(** * Password validation pipeline of demo-go

    A shallow embedding of the validator functions and of
    [validatePassword] (the Go listing in the repository's notes) and of
    [checkLength] (main.go), with the properties of the validation engine
    proved over it.

    Go strings are byte sequences: a [string] of Rocq, whose characters are
    8-bit [ascii] values, is exactly that.  [len] and indexing count bytes;
    a [range] loop decodes UTF-8 and yields runes (code points). *)

From Stdlib Require Import String Ascii ZArith List Bool Lia Permutation.
From ExtLib Require Import Structures.Monad Data.Monads.StateMonad.
From Equations Require Import Equations.
Import ListNotations.
Import MonadNotation.

Local Open Scope string_scope.
Local Open Scope list_scope.
Local Open Scope Z_scope.
Local Open Scope monad_scope.

(* ===================================================================== *)
(** ** Go run-time model *)
(* ===================================================================== *)

(** A Go computation either returns a value or panics (index out of
    range is the only run-time panic this program can raise). *)
Inductive go (A : Type) : Type :=
| Ret (a : A)
| Panic.
Arguments Ret {A} a.
Arguments Panic {A}.

#[export] Instance Monad_go : Monad go :=
  { ret := fun _ a => Ret a
  ; bind := fun _ _ c k => match c with Ret a => k a | Panic => Panic end }.

(** A rune is an int32 code point; bytes and runes are read as integers. *)
Definition rune := Z.

Definition byte_val (b : ascii) : Z := Z.of_N (N_of_ascii b).

(** [len(s)]: the number of bytes of [s]. *)
Definition len (s : string) : Z := Z.of_nat (String.length s).

(** [s[i]]: the byte at index [i]; panics when [i] is out of range. *)
Definition index (s : string) (i : Z) : go ascii :=
  if (0 <=? i) && (i <? len s) then
    match String.get (Z.to_nat i) s with
    | Some b => Ret b
    | None => Panic
    end
  else Panic.

(** [s[n:]] for [n <= len(s)]. *)
Fixpoint skip (n : nat) (s : string) : string :=
  match n, s with
  | S n', String _ s' => skip n' s'
  | _, _ => s
  end.

(** The bytes of a string, as integers. *)
Fixpoint bytes (s : string) : list Z :=
  match s with
  | EmptyString => []
  | String b s' => byte_val b :: bytes s'
  end.

(** *** UTF-8 decoding, as the Go run time does it for [range] *)

Module utf8.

ABOUT THIS TASK
Everything above from the line with "Local Open Scope string_scope." to the line with "bind := fun", both included, must be repeated exactly, and nothing outside that range.

OUTPUT FOR THIS TASK
Local Open Scope string_scope.
Local Open Scope list_scope.
Local Open Scope Z_scope.
Local Open Scope monad_scope.

(* ===================================================================== *)
(** ** Go run-time model *)
(* ===================================================================== *)

(** A Go computation either returns a value or panics (index out of
    range is the only run-time panic this program can raise). *)
Inductive go (A : Type) : Type :=
| Ret (a : A)
| Panic.
Arguments Ret {A} a.
Arguments Panic {A}.

#[export] Instance Monad_go : Monad go :=
  { ret := fun _ a => Ret a
  ; bind := fun _ _ c k => match c with Ret a => k a | Panic => Panic end }.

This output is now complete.